Segment Start: DATA SECTION

Section Edit.
Context `{C : Cipher} `{TE : TextEnv} `{X : Dialer} `{MB : Moby} `{Sh : Shells} (fault : HQuery -> bool).
(** The working directory of this process, for a relative folder. *)
Variable (cwd : string).

Definition localAccessHint (e : PathError) : string :=
  let runAs := match username with Some u => "user " +:+ Quote u | None => "this user" end in
  match peErr e with
  | EACCES =>
      if underHome (pePath e) then os_text e +:+ " — Docker Commander runs as " +:+ runAs +:+ " and can't reach it: under systemd the shipped unit's ProtectHome=true hides /home, /root and /run/user. Move the stack out of the home directory (e.g. to /srv) or allow the path with a drop-in, see docs/deployment.md"
      else os_text e +:+ " — Docker Commander runs as " +:+ runAs +:+ ", which has no access to it. Grant that user read access (and write access to save edits)"
  | EROFS => os_text e +:+ " — under systemd the shipped unit's ProtectSystem=strict leaves only its ReadWritePaths writable. Add the stack's directory there with a drop-in, see docs/deployment.md"
  | ENOENT => os_text e +:+ " — the file isn't visible to the Docker Commander process. If it runs in a container, bind-mount the stack's directory at the same path"
  | EOTHER => os_text e
  end.

(** os.Open and the capped read: links are followed. *)
Definition open_file (p : string) (fs : LFS) : result PathError (string * Z) :=
  match os_fault fs LOpen p with
  | Some e => Err (mkPathError "open" p e)
  | None =>
      match real fs p with
      | Err e => Err (mkPathError "open" p e)
      | Ok k => match fs !! k with Some (EFile data mode) => Ok (data, mode) | _ => Err (mkPathError "open" p EOTHER) end
      end
  end.
(** A command that ran and failed comes with its output. *)
Definition run_ssh (hostID : Z) (cmd stdin : string) : stM EWorld (option string * string) string := fun w =>
  match ssh_session (ewRun w) hostID with
  | Some e => (w, Err (None, e))
  | None =>
      (mkEW (ewD w) (ewFS w) (ewRun w ++ [RunSSH hostID cmd stdin]),
       match ssh_exec (ewRun w) hostID cmd stdin with (out, None) => Ok out | (out, Some e) => Err (Some out, e) end)
  end.
Definition head_command (path : string) : string := "head -c " +:+ FormatInt maxComposeBytes +:+ " -- " +:+ shellQuote path.
Definition readHostFile (hostID : Z) (h : HostRow) (path : string) : stM EWorld string string := fun w =>
  if is_local h then
    (w, match open_file path (ewFS w) with
        | Err e => Err (localAccessHint e)
        | Ok (data, _) =>
            match os_fault (ewFS w) LRead path with
            | Some e => Err (os_text (mkPathError "read" path e))
            | None => Ok (head_bytes maxComposeBytes data)
            end
        end)
  else if is_ssh h then
    match run_ssh hostID (head_command path) "" w with
    | (w, Ok out) => (w, Ok out)
    | (w, Err (None, e)) => (w, Err e)
    | (w, Err (Some _, e)) => (w, Err ("read over ssh failed (is the path readable by the ssh user?): " +:+ e))
    end
  else (w, Err ("the compose file lives on the host and isn't reachable over a " +:+ hrKind h +:+ " connection — open it on the host")).

(** The first candidate that can be read; [last] is the error to give otherwise. *)
Fixpoint first_readable (st : StackInfo) (h : HostRow) (id : Z) (candidates : list string) (last : option string) : stM EWorld string stackTarget :=
  match candidates with
  | [] => st_fail (default "could not resolve the compose file path" last)
  | p :: candidates =>
      let base := ToLower (Base p) in
      if negb (HasSuffix base ".yml") && negb (HasSuffix base ".yaml") then
        first_readable st h id candidates (Some ("refusing to read non-YAML path " +:+ Quote p))
      else fun w =>
        match readHostFile id h p w with
        | (w, Ok data) => (w, Ok (mkTarget st h id p (siWorkingDir st) data))
        | (w, Err e) => first_readable st h id candidates (Some e) w
        end
  end.
Definition resolveStack (hostID : Z) (project : string) : stM EWorld string stackTarget :=
  stacks ← on_d (ListStacks fault hostID);
  match List.find (fun s => String.eqb (siProject s) project) stacks with
  | None => st_fail ("stack " +:+ Quote project +:+ " not found")
  | Some st =>
      if String.eqb (siConfigFile st) "" then st_fail "this stack has no compose file recorded (its containers carry no config_files label)"
      else
        w ← st_get;
        match ResolveHostID fault hostID (hwDB (dwH (ewD w))) with
        | Err e => st_fail (db_text e)
        | Ok id =>
            match HostByID fault id (hwDB (dwH (ewD w))) with
            | Err e => st_fail (db_text e)
            | Ok h => first_readable st h id (composeCandidates st) None
            end
        end
  end.
Definition StackComposeFile (hostID : Z) (project : string) : stM EWorld string (string * string) :=
  t ← resolveStack hostID project; mret (stPath t, stContent t).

Segment End: DATA SECTION

* ABOUT THIS EXERCISE *
Scan the records for the word "stackTarget". Copy each line where it turns up.

* ANSWER FOR THIS EXERCISE *
Fixpoint first_readable (st : StackInfo) (h : HostRow) (id : Z) (candidates : list string) (last : option string) : stM EWorld string stackTarget :=
Definition resolveStack (hostID : Z) (project : string) : stM EWorld string stackTarget :=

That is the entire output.